(* ===== verification/User.v ===== *)
(** * User programs (user.h, ulib.c, printf.c)

    A user program is a tree of the system calls of [user.h]: it ends, or makes
    a call and goes on with its result.  Loops that can run forever take fuel.
    The library functions of [ulib.c] and [printf.c] work on C strings, lists of
    bytes without the final NUL.  [run] executes a program against a handler
    that answers the calls. *)

From Stdlib Require Import ZArith Lia.
From stdpp Require Import base numbers strings list.
From S2P Require Import Prelude Disk Fs.

(** ** Programs *)

(** The calls of [user.h] the programs make, with the type of their results.
    [Read] returns the result and the bytes stored in the buffer, [Pipe] the
    two descriptors, [Fstat] what it stores. *)
Inductive call : Type → Type :=
| Fork : call Z
| Wait : call Z
| Pipe : call (option (Z * Z))
| Write (fd : Z) (bs : list Z) : call Z
| Read (fd n : Z) : call (Z * list Z)
| Close (fd : Z) : call Z
| Kill (pid : Z) : call Z
| Exec (path : list Z) (argv : list (list Z)) : call Z
| Open (path : list Z) (mode : Z) : call Z
| Mknod (path : list Z) (major minor : Z) : call Z
| Unlink (path : list Z) : call Z
| Fstat (fd : Z) : call (option stat)
| Link (old new : list Z) : call Z
| Mkdir (path : list Z) : call Z
| Chdir (path : list Z) : call Z
| Dup (fd : Z) : call Z
| Sbrk (n : Z) : call Z
| SleepTicks (n : Z) : call Z.

Inductive U (A : Type) : Type :=
| Ret (a : A)
| Exit
| Crash (what : string)
| Stuck
| Call {X : Type} (c : call X) (k : X → U A).
Arguments Ret {A} a.
Arguments Exit {A}.
Arguments Crash {A} what.
Arguments Stuck {A}.
Arguments Call {A X} c k.

#[global] Instance U_ret : MRet U := @Ret.
#[global] Instance U_bind : MBind U := λ A B f,
  fix go (m : U A) : U B :=
    match m with
    | Ret a => f a
    | Exit => Exit
    | Crash e => Crash e
    | Stuck => Stuck
    | Call c k => Call c (λ x, go (k x))
    end.

Definition sys {X} (c : call X) : U X := Call c Ret.

(** How a program ended, with the state of the world it left behind. *)
Inductive ending (A : Type) : Type :=
| Done (a : A)
| Exited
| Crashed (what : string)
| Running.
Arguments Done {A} a.
Arguments Exited {A}.
Arguments Crashed {A} what.
Arguments Running {A}.

Definition handler (S : Type) : Type := ∀ X, call X → S → X * S.

Fixpoint run {S A} (h : handler S) (m : U A) (s : S) : ending A * S :=
  match m with
  | Ret a => (Done a, s)
  | Exit => (Exited, s)
  | Crash e => (Crashed e, s)
  | Stuck => (Running, s)
  | Call c k => let '(x, s') := h _ c s in run h (k x) s'
  end.

Lemma run_bind {S A B} (h : handler S) (m : U A) (f : A → U B) s :
  run h (m ≫= f) s =
  match run h m s with
  | (Done a, s') => run h (f a) s'
  | (Exited, s') => (Exited, s')
  | (Crashed e, s') => (Crashed e, s')
  | (Running, s') => (Running, s')
  end.
Proof.
  revert s. induction m as [a| |e| |X c k IH]; intros s; try done.
  simpl. destruct (h X c s) as [x s']. apply IH.
Qed.

Lemma run_bind_done {S A B} (h : handler S) (m : U A) (f : A → U B) s a s' :
  run h m s = (Done a, s') → run h (m ≫= f) s = run h (f a) s'.
Proof. intros H. by rewrite run_bind, H. Qed.
Lemma run_bind_exit {S A B} (h : handler S) (m : U A) (f : A → U B) s s' :
  run h m s = (Exited, s') → run h (m ≫= f) s = (Exited, s').
Proof. intros H. by rewrite run_bind, H. Qed.

(** ** ulib.c *)

Fixpoint strcmp (p q : list Z) : Z :=
  match p, q with
  | a :: p, b :: q => if a =? b then strcmp p q else u8 a - u8 b
  | [], b :: _ => - u8 b
  | a :: _, [] => u8 a
  | [], [] => 0
  end.

Fixpoint strchr (s : list Z) (c : Z) : option (list Z) :=
  match s with
  | [] => None
  | d :: s' => if d =? c then Some s else strchr s' c
  end.
(** As a condition. *)
Definition in_set (s : list Z) (c : Z) : bool :=
  match strchr s c with Some _ => true | None => false end.

(** The loop of [gets] with room for [n] more bytes. *)
Fixpoint gets_loop (n : nat) (buf : list Z) : U (list Z) :=
  match n with
  | O => mret buf
  | S n =>
      '(cc, bs) ← sys (Read 0 1);
      if cc <? 1 then mret buf
      else
        match bs with
        | c :: _ =>
            if (c =? 10) || (c =? 13) then mret (buf ++ [c]) else gets_loop n (buf ++ [c])
        | [] => Crash "gets"
        end
  end.
Definition gets (max : Z) : U (list Z) := gets_loop (Z.to_nat (max - 1)) [].

Definition stat_of (n : list Z) : U (option stat) :=
  fd ← sys (Open n 0);
  if fd <? 0 then mret None
  else
    r ← sys (Fstat fd);
    _ ← sys (Close fd);
    mret r.

Fixpoint atoi_loop (s : list Z) (n : Z) : Z :=
  match s with
  | c :: s => if (48 <=? c) && (c <=? 57) then atoi_loop s (s32 (n * 10 + c - 48)) else n
  | [] => n
  end.
Definition atoi (s : list Z) : Z := atoi_loop s 0.

(** ** printf.c *)

Definition putc (fd c : Z) : U unit := _ ← sys (Write fd [u8 c]); mret tt.

Definition digits : list Z := [48; 49; 50; 51; 52; 53; 54; 55; 56; 57; 65; 66; 67; 68; 69; 70].

(** The loop that stores the digits, least significant first, in [buf]. *)
Fixpoint print_digits (fuel : nat) (x base : Z) (buf : list Z) : U (list Z) :=
  match fuel with
  | O => Stuck
  | S fuel =>
      if (length buf <? 16)%nat then
        let buf := buf ++ [default 0 (digits !! Z.to_nat (x mod base))] in
        if negb (x / base =? 0) then print_digits fuel (x / base) base buf else mret buf
      else Crash "printint"
  end.

Fixpoint putcs (fd : Z) (s : list Z) : U unit :=
  match s with
  | [] => mret tt
  | c :: s => putc fd c;; putcs fd s
  end.

Definition printint (fd xx base : Z) (sgn : bool) : U unit :=
  let neg := sgn && (xx <? 0) in
  let x := if neg then u32 (- xx) else u32 xx in
  buf ← print_digits 33 x base [];
  (if neg && negb (length buf <? 16)%nat then Crash "printint" else mret tt);;
  putcs fd (rev (if neg then buf ++ [45] else buf)).

(** The arguments of [printf]: a word, or a pointer to a string. *)
Inductive arg : Type :=
| Int (x : Z)
| Str (s : option (list Z)).

Definition null_text : list Z := [40; 110; 117; 108; 108; 41].

Fixpoint printf_loop (fd : Z) (fmt : list Z) (ap : list arg) (state : bool) : U unit :=
  match fmt with
  | [] => mret tt
  | c :: fmt =>
      if state then
        if c =? 100 then
          match ap with
          | Int x :: ap => printint fd (s32 x) 10 true;; printf_loop fd fmt ap false
          | _ => Crash "printf"
          end
        else if (c =? 120) || (c =? 112) then
          match ap with
          | Int x :: ap => printint fd (s32 x) 16 false;; printf_loop fd fmt ap false
          | _ => Crash "printf"
          end
        else if c =? 115 then
          match ap with
          | Str s :: ap => putcs fd (default null_text s);; printf_loop fd fmt ap false
          | _ => Crash "printf"
          end
        else if c =? 99 then
          match ap with
          | Int x :: ap => putc fd x;; printf_loop fd fmt ap false
          | _ => Crash "printf"
          end
        else if c =? 37 then putc fd c;; printf_loop fd fmt ap false
        else putc fd 37;; putc fd c;; printf_loop fd fmt ap false
      else if c =? 37 then printf_loop fd fmt ap true
      else putc fd c;; printf_loop fd fmt ap false
  end.
Definition printf (fd : Z) (fmt : list Z) (ap : list arg) : U unit := printf_loop fd fmt ap false.

(** Text as bytes. *)
Definition bytes (s : string) : list Z :=
  (λ c, Z.of_nat (Ascii.nat_of_ascii c)) <$> String.list_ascii_of_string s.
──────────
[Task directions]
Restate exactly the records above from their first line through the line that holds "The library functions", please, including both and leaving out all others.

[Response below]
(* ===== verification/User.v ===== *)
(** * User programs (user.h, ulib.c, printf.c)

    A user program is a tree of the system calls of [user.h]: it ends, or makes
    a call and goes on with its result.  Loops that can run forever take fuel.
    The library functions of [ulib.c] and [printf.c] work on C strings, lists of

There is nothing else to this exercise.